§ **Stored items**
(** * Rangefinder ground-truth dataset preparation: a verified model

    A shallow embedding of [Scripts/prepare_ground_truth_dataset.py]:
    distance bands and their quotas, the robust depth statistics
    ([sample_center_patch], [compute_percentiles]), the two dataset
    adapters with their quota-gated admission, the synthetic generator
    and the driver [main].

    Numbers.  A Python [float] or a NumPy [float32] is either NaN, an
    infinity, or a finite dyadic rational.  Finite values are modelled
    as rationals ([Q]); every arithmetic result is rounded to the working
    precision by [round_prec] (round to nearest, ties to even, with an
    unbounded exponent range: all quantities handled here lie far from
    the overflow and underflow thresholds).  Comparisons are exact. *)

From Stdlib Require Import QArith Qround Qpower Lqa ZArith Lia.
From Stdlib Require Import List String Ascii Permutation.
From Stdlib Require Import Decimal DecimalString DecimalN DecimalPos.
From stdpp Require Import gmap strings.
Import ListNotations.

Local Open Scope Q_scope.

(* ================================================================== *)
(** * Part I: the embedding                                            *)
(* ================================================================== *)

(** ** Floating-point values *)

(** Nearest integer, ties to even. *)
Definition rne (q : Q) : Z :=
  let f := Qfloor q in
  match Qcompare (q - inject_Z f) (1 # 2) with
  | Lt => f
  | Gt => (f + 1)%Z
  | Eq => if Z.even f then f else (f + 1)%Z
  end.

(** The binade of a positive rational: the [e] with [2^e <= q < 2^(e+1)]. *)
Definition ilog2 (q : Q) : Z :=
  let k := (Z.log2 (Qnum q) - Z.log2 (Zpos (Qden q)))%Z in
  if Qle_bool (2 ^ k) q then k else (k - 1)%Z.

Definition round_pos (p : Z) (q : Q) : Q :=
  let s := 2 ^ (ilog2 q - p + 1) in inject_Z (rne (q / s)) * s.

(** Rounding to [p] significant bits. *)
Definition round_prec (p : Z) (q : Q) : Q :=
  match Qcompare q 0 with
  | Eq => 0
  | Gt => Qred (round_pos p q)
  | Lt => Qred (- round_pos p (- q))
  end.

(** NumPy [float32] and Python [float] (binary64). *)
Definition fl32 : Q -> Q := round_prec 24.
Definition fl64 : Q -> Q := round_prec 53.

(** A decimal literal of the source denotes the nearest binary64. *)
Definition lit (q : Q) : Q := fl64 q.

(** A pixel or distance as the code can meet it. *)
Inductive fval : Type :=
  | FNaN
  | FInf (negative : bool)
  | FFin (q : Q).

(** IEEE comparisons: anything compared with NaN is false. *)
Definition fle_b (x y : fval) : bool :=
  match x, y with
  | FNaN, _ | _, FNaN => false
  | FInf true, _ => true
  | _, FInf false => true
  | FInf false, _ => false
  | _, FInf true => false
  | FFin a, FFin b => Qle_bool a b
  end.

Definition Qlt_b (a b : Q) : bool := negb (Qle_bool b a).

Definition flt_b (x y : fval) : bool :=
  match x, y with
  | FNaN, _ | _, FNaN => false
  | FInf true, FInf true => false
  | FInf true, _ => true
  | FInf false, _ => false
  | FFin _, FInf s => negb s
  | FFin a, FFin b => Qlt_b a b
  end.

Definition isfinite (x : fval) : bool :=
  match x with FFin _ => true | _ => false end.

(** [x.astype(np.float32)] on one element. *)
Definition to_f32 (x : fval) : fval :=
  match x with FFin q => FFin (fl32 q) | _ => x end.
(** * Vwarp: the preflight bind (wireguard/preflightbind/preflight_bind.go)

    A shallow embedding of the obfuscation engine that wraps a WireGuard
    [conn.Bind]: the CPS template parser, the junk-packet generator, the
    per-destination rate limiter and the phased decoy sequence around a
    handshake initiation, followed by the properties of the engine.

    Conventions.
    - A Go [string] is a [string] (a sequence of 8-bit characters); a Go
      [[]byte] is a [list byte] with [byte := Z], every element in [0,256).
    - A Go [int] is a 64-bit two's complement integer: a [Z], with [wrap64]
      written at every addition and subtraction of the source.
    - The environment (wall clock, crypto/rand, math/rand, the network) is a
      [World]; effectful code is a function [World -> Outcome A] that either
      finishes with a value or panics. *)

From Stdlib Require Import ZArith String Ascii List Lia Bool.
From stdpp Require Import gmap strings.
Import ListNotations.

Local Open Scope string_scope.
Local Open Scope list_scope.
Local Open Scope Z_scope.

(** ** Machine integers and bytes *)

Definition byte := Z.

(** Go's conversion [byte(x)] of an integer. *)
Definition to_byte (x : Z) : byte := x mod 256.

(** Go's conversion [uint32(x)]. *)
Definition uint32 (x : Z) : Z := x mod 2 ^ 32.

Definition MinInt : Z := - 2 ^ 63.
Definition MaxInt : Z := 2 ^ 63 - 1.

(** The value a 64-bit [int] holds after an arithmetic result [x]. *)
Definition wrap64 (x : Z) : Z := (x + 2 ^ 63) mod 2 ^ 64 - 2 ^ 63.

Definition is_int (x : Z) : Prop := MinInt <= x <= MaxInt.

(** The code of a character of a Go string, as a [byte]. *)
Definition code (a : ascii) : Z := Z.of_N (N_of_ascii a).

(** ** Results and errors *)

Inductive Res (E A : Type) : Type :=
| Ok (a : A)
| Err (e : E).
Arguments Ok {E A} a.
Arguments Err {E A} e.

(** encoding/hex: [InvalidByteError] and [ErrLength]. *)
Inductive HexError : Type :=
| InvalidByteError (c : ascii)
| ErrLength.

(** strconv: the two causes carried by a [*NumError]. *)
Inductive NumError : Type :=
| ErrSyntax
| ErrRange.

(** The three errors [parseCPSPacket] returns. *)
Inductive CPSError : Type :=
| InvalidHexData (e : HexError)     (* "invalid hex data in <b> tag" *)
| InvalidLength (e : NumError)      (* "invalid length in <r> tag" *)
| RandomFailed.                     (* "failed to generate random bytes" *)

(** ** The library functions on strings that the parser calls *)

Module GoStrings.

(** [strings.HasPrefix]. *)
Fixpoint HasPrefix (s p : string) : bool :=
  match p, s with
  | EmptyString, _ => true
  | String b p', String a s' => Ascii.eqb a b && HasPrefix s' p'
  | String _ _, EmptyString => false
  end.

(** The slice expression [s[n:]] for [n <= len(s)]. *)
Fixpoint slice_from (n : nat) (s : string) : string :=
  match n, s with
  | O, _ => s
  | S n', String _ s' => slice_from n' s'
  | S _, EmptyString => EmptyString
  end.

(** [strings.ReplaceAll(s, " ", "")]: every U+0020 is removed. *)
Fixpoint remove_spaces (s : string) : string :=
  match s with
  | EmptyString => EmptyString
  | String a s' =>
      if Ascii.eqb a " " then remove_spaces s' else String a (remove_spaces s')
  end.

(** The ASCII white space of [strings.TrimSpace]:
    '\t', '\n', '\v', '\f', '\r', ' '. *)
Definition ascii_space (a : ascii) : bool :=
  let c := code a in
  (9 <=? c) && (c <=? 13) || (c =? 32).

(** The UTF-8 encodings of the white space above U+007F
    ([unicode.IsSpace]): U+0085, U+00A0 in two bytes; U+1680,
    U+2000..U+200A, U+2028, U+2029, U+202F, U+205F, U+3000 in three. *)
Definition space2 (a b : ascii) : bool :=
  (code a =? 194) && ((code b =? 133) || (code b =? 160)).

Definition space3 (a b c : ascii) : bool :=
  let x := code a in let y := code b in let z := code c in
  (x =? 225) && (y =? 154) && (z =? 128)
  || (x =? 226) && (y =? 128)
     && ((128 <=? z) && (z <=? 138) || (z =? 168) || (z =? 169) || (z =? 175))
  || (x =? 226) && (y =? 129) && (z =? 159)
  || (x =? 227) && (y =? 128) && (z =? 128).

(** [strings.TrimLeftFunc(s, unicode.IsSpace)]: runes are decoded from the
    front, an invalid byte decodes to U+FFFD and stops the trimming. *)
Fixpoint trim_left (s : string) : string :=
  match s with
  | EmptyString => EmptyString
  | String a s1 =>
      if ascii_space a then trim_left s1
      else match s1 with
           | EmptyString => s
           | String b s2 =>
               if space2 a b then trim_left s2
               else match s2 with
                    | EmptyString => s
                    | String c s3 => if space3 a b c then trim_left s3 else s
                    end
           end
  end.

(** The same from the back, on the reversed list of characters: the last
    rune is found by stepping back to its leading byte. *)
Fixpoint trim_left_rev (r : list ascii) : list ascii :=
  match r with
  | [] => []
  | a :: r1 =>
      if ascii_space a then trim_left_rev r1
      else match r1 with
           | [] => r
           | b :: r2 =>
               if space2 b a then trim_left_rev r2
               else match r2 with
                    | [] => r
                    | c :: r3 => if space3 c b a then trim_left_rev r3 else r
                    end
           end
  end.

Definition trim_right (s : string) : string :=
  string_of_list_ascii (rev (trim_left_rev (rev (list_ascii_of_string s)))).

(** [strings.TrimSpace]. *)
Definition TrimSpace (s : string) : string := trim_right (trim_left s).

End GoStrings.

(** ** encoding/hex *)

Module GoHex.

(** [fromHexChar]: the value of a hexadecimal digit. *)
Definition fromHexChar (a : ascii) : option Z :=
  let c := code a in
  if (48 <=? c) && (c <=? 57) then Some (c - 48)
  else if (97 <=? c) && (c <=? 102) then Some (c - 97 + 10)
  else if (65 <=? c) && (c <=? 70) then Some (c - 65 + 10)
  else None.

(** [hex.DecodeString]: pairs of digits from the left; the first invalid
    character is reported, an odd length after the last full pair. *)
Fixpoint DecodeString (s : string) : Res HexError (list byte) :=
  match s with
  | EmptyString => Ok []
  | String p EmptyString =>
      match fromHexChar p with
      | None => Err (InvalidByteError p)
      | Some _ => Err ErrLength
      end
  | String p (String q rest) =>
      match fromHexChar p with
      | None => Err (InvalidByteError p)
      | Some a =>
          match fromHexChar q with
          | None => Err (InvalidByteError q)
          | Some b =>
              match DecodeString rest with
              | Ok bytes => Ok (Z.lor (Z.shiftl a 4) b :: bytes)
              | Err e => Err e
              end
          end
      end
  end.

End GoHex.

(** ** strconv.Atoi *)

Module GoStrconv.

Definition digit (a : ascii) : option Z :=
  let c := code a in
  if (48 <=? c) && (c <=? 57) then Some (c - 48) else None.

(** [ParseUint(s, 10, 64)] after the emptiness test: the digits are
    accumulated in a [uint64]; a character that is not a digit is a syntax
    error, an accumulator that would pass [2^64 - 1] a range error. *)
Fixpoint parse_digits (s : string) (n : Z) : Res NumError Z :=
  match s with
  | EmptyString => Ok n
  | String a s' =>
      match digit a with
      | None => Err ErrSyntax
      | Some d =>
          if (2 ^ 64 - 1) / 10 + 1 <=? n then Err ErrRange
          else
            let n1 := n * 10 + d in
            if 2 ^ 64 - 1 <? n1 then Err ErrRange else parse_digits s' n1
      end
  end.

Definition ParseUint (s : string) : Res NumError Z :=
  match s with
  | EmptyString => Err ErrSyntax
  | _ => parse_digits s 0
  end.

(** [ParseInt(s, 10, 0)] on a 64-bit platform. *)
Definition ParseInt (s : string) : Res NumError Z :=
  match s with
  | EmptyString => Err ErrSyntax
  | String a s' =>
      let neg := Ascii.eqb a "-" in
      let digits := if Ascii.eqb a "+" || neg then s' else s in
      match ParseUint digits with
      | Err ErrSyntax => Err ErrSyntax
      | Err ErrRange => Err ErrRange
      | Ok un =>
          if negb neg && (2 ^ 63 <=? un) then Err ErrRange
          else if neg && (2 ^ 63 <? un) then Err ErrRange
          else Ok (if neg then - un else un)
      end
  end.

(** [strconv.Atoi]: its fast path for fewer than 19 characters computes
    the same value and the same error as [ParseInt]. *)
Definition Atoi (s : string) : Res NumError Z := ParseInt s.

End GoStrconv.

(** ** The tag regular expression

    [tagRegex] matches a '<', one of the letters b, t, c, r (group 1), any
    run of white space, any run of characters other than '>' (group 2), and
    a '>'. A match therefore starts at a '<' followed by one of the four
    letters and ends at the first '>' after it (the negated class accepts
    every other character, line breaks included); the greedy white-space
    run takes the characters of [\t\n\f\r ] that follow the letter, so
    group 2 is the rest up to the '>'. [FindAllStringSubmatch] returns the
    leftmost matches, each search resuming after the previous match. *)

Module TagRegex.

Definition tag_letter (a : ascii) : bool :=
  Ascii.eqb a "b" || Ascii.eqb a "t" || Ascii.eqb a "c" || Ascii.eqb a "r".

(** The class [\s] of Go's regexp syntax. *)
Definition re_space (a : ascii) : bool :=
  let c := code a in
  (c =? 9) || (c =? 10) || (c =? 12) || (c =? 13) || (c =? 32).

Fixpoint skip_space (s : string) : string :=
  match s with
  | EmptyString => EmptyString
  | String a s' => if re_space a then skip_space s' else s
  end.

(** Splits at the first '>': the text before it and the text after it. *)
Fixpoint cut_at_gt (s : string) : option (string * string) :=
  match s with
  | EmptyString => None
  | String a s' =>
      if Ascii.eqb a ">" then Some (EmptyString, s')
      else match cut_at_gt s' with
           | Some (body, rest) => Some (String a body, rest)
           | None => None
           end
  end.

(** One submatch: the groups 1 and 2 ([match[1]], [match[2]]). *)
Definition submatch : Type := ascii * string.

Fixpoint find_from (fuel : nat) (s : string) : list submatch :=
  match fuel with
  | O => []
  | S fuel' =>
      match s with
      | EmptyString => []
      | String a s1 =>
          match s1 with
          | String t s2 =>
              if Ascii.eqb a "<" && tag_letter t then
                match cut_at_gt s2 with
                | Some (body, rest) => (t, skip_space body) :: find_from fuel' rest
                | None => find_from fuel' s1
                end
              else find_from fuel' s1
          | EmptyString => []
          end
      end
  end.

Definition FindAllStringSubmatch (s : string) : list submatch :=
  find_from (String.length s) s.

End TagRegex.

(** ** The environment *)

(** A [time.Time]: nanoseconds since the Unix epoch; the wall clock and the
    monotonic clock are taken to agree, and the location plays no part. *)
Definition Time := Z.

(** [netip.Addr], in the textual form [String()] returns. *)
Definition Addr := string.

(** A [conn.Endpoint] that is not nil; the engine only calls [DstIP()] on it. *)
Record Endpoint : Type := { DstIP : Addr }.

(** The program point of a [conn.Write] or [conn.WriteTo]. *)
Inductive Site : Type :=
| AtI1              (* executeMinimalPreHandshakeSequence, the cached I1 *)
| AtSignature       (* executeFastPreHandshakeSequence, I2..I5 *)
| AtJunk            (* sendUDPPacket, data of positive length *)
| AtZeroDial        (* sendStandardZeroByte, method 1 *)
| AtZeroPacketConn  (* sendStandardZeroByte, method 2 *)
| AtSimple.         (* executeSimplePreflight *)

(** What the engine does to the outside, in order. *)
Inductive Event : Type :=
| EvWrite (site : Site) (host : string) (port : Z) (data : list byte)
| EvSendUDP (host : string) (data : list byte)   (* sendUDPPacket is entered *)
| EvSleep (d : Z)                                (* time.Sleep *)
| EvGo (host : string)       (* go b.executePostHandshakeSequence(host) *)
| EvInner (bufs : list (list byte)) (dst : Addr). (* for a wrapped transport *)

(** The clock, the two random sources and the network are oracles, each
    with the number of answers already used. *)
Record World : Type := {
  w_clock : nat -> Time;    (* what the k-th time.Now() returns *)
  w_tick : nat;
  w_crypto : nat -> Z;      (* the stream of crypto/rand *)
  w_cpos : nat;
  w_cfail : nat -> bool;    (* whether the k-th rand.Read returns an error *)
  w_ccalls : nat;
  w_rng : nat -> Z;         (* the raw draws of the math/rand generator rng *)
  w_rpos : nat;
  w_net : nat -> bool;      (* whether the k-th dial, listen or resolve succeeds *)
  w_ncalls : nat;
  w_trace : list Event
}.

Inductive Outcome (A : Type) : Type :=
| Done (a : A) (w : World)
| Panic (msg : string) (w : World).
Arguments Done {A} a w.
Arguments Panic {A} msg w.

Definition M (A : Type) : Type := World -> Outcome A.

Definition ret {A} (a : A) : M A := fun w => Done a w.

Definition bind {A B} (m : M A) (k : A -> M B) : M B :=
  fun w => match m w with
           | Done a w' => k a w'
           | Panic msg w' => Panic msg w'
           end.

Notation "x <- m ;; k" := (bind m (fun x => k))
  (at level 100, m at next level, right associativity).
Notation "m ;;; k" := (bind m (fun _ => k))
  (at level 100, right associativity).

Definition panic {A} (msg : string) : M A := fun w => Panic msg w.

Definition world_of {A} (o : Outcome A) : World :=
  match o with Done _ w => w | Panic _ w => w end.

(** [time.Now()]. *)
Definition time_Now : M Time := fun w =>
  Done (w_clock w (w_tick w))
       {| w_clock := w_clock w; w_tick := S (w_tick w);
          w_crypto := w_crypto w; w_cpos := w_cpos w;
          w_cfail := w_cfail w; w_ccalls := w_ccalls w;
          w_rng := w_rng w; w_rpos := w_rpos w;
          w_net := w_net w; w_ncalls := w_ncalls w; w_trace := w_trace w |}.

§ **DIRECTIONS FOR THIS TASK**
From the records above, retype only the lines starting at the line that contains "(* executeSimplePreflight *)" and ending at the line that contains "go b.executePostHandshakeSequence(host) *)", both included.

§ **SOLVED EXERCISE**
| AtSimple.         (* executeSimplePreflight *)

(** What the engine does to the outside, in order. *)
Inductive Event : Type :=
| EvWrite (site : Site) (host : string) (port : Z) (data : list byte)
| EvSendUDP (host : string) (data : list byte)   (* sendUDPPacket is entered *)
| EvSleep (d : Z)                                (* time.Sleep *)
| EvGo (host : string)       (* go b.executePostHandshakeSequence(host) *)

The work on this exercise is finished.